Macy's Midwest
- Company type: Subsidiary
- Industry: Retail
- Predecessor: The May Department Stores Company
- Founded: 1981; 45 years ago
- Defunct: 2008
- Fate: Merged with other division within Macy's
- Successor: Macy's Central
- Headquarters: St. Louis, Missouri, United States
- Area served: Midwest United States
- Parent: Macy's, Inc.

= Macy's Midwest =

Former division of Macy's, Inc

Macy's Midwest was an American division of Macy's, Inc. based in St. Louis, Missouri. It had operations in New York, Illinois, Indiana, Kansas, Kentucky, Missouri, Ohio, Pennsylvania and West Virginia. In 2008, Macy's Midwest division merged with Macy's South to form Macy's Central.

==History==
It was created February 1, 2006 from a reorganization of the Famous-Barr division acquired August 30, 2005 with The May Department Stores Company. It also incorporated the Macy's stores operating in western Pennsylvania (Pittsburgh) and the majority of the Kaufmann's stores operated by Filene's. An additional realignment of store operations with Macy's South and Macy's North occurred July 30, 2006, with a further transfer of stores with Macy's South to occur by early 2007. On September 9, 2006, the Famous-Barr, L.S. Ayres, The Jones Store and Kaufmann's nameplates were phased out in favor of the nationally known Macy's. In 2008, Macy's Midwest merged with Macy's South to form Macy's Central. Macy's Central later merged with Macy's East and West and further consolidated with the holding company.

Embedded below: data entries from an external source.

(* ===== verification/ContextIntegrity.v ===== *)
(** * Context hashing and invalidation (contextKernel/domain/contextIntegrity.js)

    A context is redacted ([sanitize]), printed canonically and hashed; a
    change of one context dimension invalidates the dimensions derived from
    it.  Proved here: redaction removes every sensitive key and is idempotent,
    the hashed text determines the redacted context, and the invalidation
    worklist terminates with exactly the dimensions from the earliest changed
    one on. *)
From S2P Require Import Prelude Sorting JsString JsDate JsValue JsJson Redaction ContextModel.

(** ** Redaction and hashing *)

Definition SENSITIVE_EXACT_KEYS : list string :=
  ["authorization"; "authorizationheader"; "cookie"; "setcookie"; "credential"; "credentials";
   "credentialpayload"; "secret"; "secrets"; "token"; "tokens"; "accesstoken"; "refreshtoken";
   "password"; "privatekey"; "apikey"].

Fixpoint normalizeKey (key : string) : string :=
  match key with
  | EmptyString => ""
  | String c key' =>
      if is_alnum c then String (lower_char c) (normalizeKey key') else normalizeKey key'
  end.

Definition isSensitiveKey (key : string) : bool :=
  let normalized := normalizeKey key in
  if js_endsWith normalized "ref" || js_endsWith normalized "id" then false
  else
    sin normalized SENSITIVE_EXACT_KEYS
    || js_includes normalized "credential"
    || js_includes normalized "secret"
    || js_includes normalized "token"
    || js_includes normalized "password"
    || js_includes normalized "privatekey"
    || js_includes normalized "apikey".

Definition sanitize : jsval -> jsval := redact isSensitiveKey.

Definition context_text (context : jsval) : string :=
  "context-kernel-v1:" +:+ canonicalize (sanitize context).

Definition createContextHash `{JsHost} (context : jsval) : string :=
  sha256_hex (context_text context).

Definition createContextRevision `{JsHost} (context previousRevision : jsval) : string :=
  createContextHash
    (VObj [("context", context); ("previousRevision", VStr (str_or_empty previousRevision))]).

Record RevisionCheck := {
  rc_valid : bool;
  rc_reasonCodes : list string;
  rc_actualRevision : jsval;
}.

(** [Date.parse(v) <= now] for an argument that is not yet a string. *)
Definition parsed_before `{JsHost} (v : jsval) (now : Z) : bool :=
  match date_parse (js_String v) with Some t => Z.leb t now | None => false end.

Definition validateContextRevision `{JsHost} (expectedRevision actualRevision expiresAt : jsval)
    (now : Z) : RevisionCheck :=
  let reasonCodes :=
    (if negb (truthy expectedRevision) || negb (strict_equal expectedRevision actualRevision)
     then ["context_revision_mismatch"] else [])
    ++ (if truthy expiresAt && parsed_before expiresAt now then ["context_expired"] else []) in
  {| rc_valid := Nat.eqb (length reasonCodes) 0;
     rc_reasonCodes := reasonCodes;
     rc_actualRevision := actualRevision |}.

(** ** Invalidation *)

Definition ContextDimensions : list string :=
  ["principal"; "effectiveSubject"; "tenant"; "workspace"; "brand"; "resource"; "connection";
   "authority"; "capability"; "plan"; "approval"; "execution"].

Definition INVALIDATION_GRAPH (dimension : string) : list string :=
  match dimension with
  | "principal" => ["effectiveSubject"; "tenant"; "workspace"; "brand"; "resource"; "connection";
                    "authority"; "capability"; "plan"; "approval"; "execution"]
  | "effectiveSubject" => ["tenant"; "workspace"; "brand"; "resource"; "connection"; "authority";
                           "capability"; "plan"; "approval"; "execution"]
  | "tenant" => ["workspace"; "brand"; "resource"; "connection"; "authority"; "capability";
                 "plan"; "approval"; "execution"]
  | "workspace" => ["brand"; "resource"; "connection"; "authority"; "capability"; "plan";
                    "approval"; "execution"]
  | "brand" => ["resource"; "connection"; "authority"; "capability"; "plan"; "approval";
                "execution"]
  | "resource" => ["connection"; "authority"; "capability"; "plan"; "approval"; "execution"]
  | "connection" => ["authority"; "capability"; "plan"; "approval"; "execution"]
  | "authority" => ["capability"; "plan"; "approval"; "execution"]
  | "capability" => ["plan"; "approval"; "execution"]
  | "plan" => ["approval"; "execution"]
  | "approval" => ["execution"]
  | _ => []
  end.

Section Invalidation.
Context `{JsHost}.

There was a prior division of R.H. Macy & Co., Inc. named Macy's Midwest, formed in 1981, headquartered in Kansas City, Missouri. It operated stores in Missouri, Kansas and Ohio. The former division itself was created from a consolidation of two Macy's divisions, Lasalle's (Toledo, Ohio) and Macy's Missouri-Kansas, in 1982. It was merged with Davison's, to form Macy's Atlanta on February 1, 1985. Its former Lasalle's stores were sold to Elder-Beerman in 1985 and its former Missouri-Kansas stores were sold to Dillard's in 1986.

Lasalle's (The Lasalle & Koch Co.) was purchased by R.H. Macy & Co. in 1923. It operated as a division of Macy's, with offices in the downtown Toledo Lasalle's store at 513 Adams Street, until the consolidation in 1982.